For more information and tips for troubleshooting, please check the GROMACS
website at http://www.gromacs.org/Documentation/Errors

The problem is that hwloc version needed by the AWS OpenMPI is not API compatible with the one used by GROMACS. Hopefully a corner case...

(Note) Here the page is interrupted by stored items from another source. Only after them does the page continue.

(** [df[col] = s]. *)
Definition df_setitem (df : DataFrame) (col : label) (s : column)
  : DataFrame :=
  mkDataFrame (df_columns df) (df_index df)
    (map (fun lc => if label_eqb (fst lc) col then s else snd lc)
       (combine (df_columns df) (df_data df))).

Fixpoint parse_all (cells : list Cell) : option (list num) :=
  match cells with
  | [] => Some []
  | c :: rest =>
      match parse_num c, parse_all rest with
      | Some x, Some xs => Some (x :: xs)
      | _, _ => None
      end
  end.

(** [pd.to_numeric(arg, errors="ignore")], as documented for the versions
    that accept the value: "If 'ignore', then invalid parsing will return
    the input".  On a column: numeric when every cell parses, the column
    itself otherwise.  An argument of more than one dimension raises
    [TypeError]. *)
Definition to_numeric_series (s : column) : column :=
  match s with
  | NumericCol values => NumericCol values
  | ObjectCol cells =>
      match parse_all cells with
      | Some values => NumericCol values
      | None => ObjectCol cells
      end
  end.

Definition to_numeric_ignore (arg : selection) : exn + column :=
  match arg with
  | SubFrame _ =>
      inl (Exn TypeError "arg must be a list, tuple, 1-d array, or Series")
  | OneColumn s => inr (to_numeric_series s)
  end.

End Pandas.

Arguments ObjectCol {num} cells.
Arguments NumericCol {num} values.
Arguments mkDataFrame {num} df_columns df_index df_data.
Arguments df_columns {num} d.
Arguments df_index {num} d.
Arguments df_data {num} d.
Arguments column_at {num} data j.
Arguments pd_DataFrame {num} data columns.
Arguments OneColumn {num} s.
Arguments SubFrame {num} cs.
Arguments labelled {num} df col.
Arguments df_getitem {num} df col.
Arguments df_setitem {num} df col s.
Arguments parse_all {num} parse_num cells.
Arguments to_numeric_series {num} parse_num s.
Arguments to_numeric_ignore {num} parse_num arg.

(* ===================================================================== *)
(** ** The collaborators *)

(** What the routine calls and this repository does not define. *)
Class Platform : Type := {
  (** the numbers of [pandas.to_numeric], and what it accepts as one *)
  num : Type;
  parse_num : Cell -> option num;
  (** the file system *)
  FS : Type;
  (** [os.path.exists] *)
  os_path_exists : string -> FS -> bool;
  (** [pdfplumber.open(path).pages], or the error of opening or parsing *)
  pdfplumber_open : string -> FS -> exn + list Page;
  (** [os.makedirs(name, exist_ok=True)] *)
  os_makedirs : string -> FS -> exn + FS;
  (** [df.to_excel(path, index=False)] *)
  df_to_excel : DataFrame num -> string -> FS -> exn + FS
}.

(* ===================================================================== *)
(** ** The world and the monad *)

Section Converter.

Context {P : Platform}.

(** [w_log] holds the records handed to the logger, in order.  The
    handlers of lines 18-21 append each of them to the file
    [pdf_conversion.log] (and to the console): [w_log] is what that file
    holds.  [w_fs] is the rest of the file system, the part
    [os.path.exists], [pdfplumber.open], [os.makedirs] and [to_excel] act
    on. *)
Record World : Type := mkWorld {
  w_fs : FS;
  w_log : list LogRecord;
  w_console : list console_event
}.

Definition M (A : Type) : Type := World -> (exn + A) * World.

Definition ret {A} (a : A) : M A := fun w => (inr a, w).
Definition raise {A} (e : exn) : M A := fun w => (inl e, w).
Definition bind {A B} (m : M A) (k : A -> M B) : M B :=
  fun w =>
    match m w with
    | (inr a, w') => k a w'
    | (inl e, w') => (inl e, w')
    end.

(** [try: m  except <class> as e: handler e]. *)
Definition try_except {A} (m : M A) (catches : exn -> bool)
    (handler : exn -> M A) : M A :=
  fun w =>
    match m w with
    | (inl e, w') => if catches e then handler e w' else (inl e, w')
    | (inr a, w') => (inr a, w')
    end.

Definition lift {A} (r : exn + A) : M A := fun w => (r, w).

Definition logger (lvl : level) (msg : string) : M unit :=
  fun w => (inr tt, mkWorld (w_fs w) (w_log w ++ [(lvl, msg)]) (w_console w)).

Definition print (ev : console_event) : M unit :=
  fun w => (inr tt, mkWorld (w_fs w) (w_log w) (w_console w ++ [ev])).

Definition read_fs {A} (f : FS -> A) : M A := fun w => (inr (f (w_fs w)), w).

Definition call_fs {A} (f : FS -> exn + A) : M A := fun w => (f (w_fs w), w).

(** A step on the files returns the files it leaves, or raises.  A step
    that raises is taken to leave the files as they were: what an
    interrupted [os.makedirs] or [to_excel] leaves behind (some parent
    directories, a partial output file) is not modelled. *)
Definition update_fs (f : FS -> exn + FS) : M unit :=
  fun w =>
    match f (w_fs w) with
    | inr fs' => (inr tt, mkWorld fs' (w_log w) (w_console w))
    | inl e => (inl e, w)
    end.

Notation "x <- m ;; k" := (bind m (fun x => k))
  (at level 61, m at next level, right associativity).
Notation "m ;;; k" := (bind m (fun _ => k))
  (at level 61, right associativity).

(* ===================================================================== *)
(** ** [extract_table_from_page] (lines 25-34) *)

Definition call_extract_table (page : Page) : M (option Table) :=
  match page_extract_table page with
  | Raises e => raise e
  | Returns table => ret table
  end.

Definition extract_table_from_page (page : Page) : M (option Table) :=
  try_except
    (table <- call_extract_table page ;;
     ret (match table with
          | Some t => if truthy table && (0 <? length t) then table else None
          | None => None
          end))
    is_Exception
    (fun e =>
       logger WARNING ("Could not extract table from page: " ++ exn_str e) ;;;
       ret None).

(* ===================================================================== *)
(** ** [convert_pdf_to_excel] (lines 36-93) *)

(** [for page_number, page in enumerate(pdf.pages, start=1)]. *)
Definition enumerate_from_1 (pages : list Page) : list (nat * Page) :=
  combine (seq 1 (length pages)) pages.

Fixpoint for_pages (total_pages : nat) (numbered : list (nat * Page))
    (all_tables : Table) : M Table :=
  match numbered with
  | [] => ret all_tables
  | (page_number, page) :: rest =>
      table <- extract_table_from_page page ;;
      print (Progress page_number total_pages) ;;;
      for_pages total_pages rest (stitch all_tables table)
  end.

(** Lines 45-66: open the document and stitch its pages. *)
Definition read_tables (pdf_path : string) : M Table :=
  pages <- call_fs (pdfplumber_open pdf_path) ;;
  let total_pages := length pages in
  print (Processing (basename pdf_path) total_pages) ;;;
  all_tables <- for_pages total_pages (enumerate_from_1 pages) [] ;;
  print Newline ;;;
  ret all_tables.

(** Line 68: [not all_tables or len(all_tables) <= 1]. *)
Definition no_valid_table (all_tables : Table) : bool :=
  is_nil all_tables || (length all_tables <=? 1).

(** Lines 73-76: the first row is the [columns] argument only when it has
    more than one cell; the rows after it are the data. *)
Definition header_argument (all_tables : Table) : option Row :=
  let first := hd [] all_tables in
  if 1 <? length first then Some first else None.

Definition build_frame (all_tables : Table) : exn + DataFrame num :=
  pd_DataFrame (tl all_tables) (header_argument all_tables).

Job script for latency/bandwidth ``` #!/bin/bash -x #SBATCH --time=00:20:00 #SBATCH --ntasks-per-node=1 #SBATCH --cpus-per-task=1 #SBATCH --nodes=2 module load OSU-Micro-Benchmarks ldd $(which osu_latency) mpirun -n 2 osu_latency mpirun -n 2 osu_bw export LD_PRELOAD=/opt/amazon/openmpi/lib64/libmpi.so.40:/opt/amazon/openmpi/lib64/libopen-rte.so.40:/opt/amazon/openmpi/lib64/libopen-pal.so.40:/lib64/libhwloc.so.5:/lib64/libevent_core-2.0.so.5:/lib64/libevent_pthreads-2.0.so.5:/lib64/libnl-3.so.200:/lib64/libnl-route-3.so.200 ldd $(which osu_latency) /opt/amazon/openmpi/bin/mpirun -n 2 osu_latency /opt/amazon/openmpi/bin/mpirun -n 2 osu_bw ```
Job script for GROMACS test ``` #!/bin/bash -x #SBATCH --time=00:20:00 #SBATCH --ntasks-per-node=24 #SBATCH --cpus-per-task=2 #SBATCH --nodes=2 export OMP_NUM_THREADS=$SLURM_CPUS_PER_TASK module load GROMACS rm logfile.log ener.edr ldd $(which gmx_mpi) mpirun -n 48 gmx_mpi mdrun -s ion_channel.tpr -maxh 0.50 -resethway -noconfout -nsteps 20000 -g logfile -dlb yes export LD_PRELOAD=/opt/amazon/openmpi/lib64/libmpi.so.40:/opt/amazon/openmpi/lib64/libopen-rte.so.40:/opt/amazon/openmpi/lib64/libopen-pal.so.40:/lib64/libhwloc.so.5:/lib64/libevent_core-2.0.so.5:/lib64/libevent_pthreads-2.0.so.5:/lib64/libnl-3.so.200:/lib64/libnl-route-3.so.200 ldd $(which gmx_mpi) rm logfile.log ener.edr /opt/amazon/openmpi/bin/mpirun -n 48 gmx_mpi mdrun -s ion_channel.tpr -maxh 0.50 -resethway -noconfout -nsteps 20000 -g logfile -dlb yes ```
ocaisa commented 3 years ago

Regarding hwloc, it is wise that we inspect the ABI of the version that gets pulled in with MPI and check it's compatibility with the version that EESSI uses (https://www.open-mpi.org/projects/hwloc/doc/v2.4.0/a00364.php#faq_version_abi). The issue is likely to arise with older underlying OSes (like CentOS7), we don't need to fail out (since this would only affect packages that rely on MPI and have a hwloc dependency) but we should probably write a warning that this issue may arise.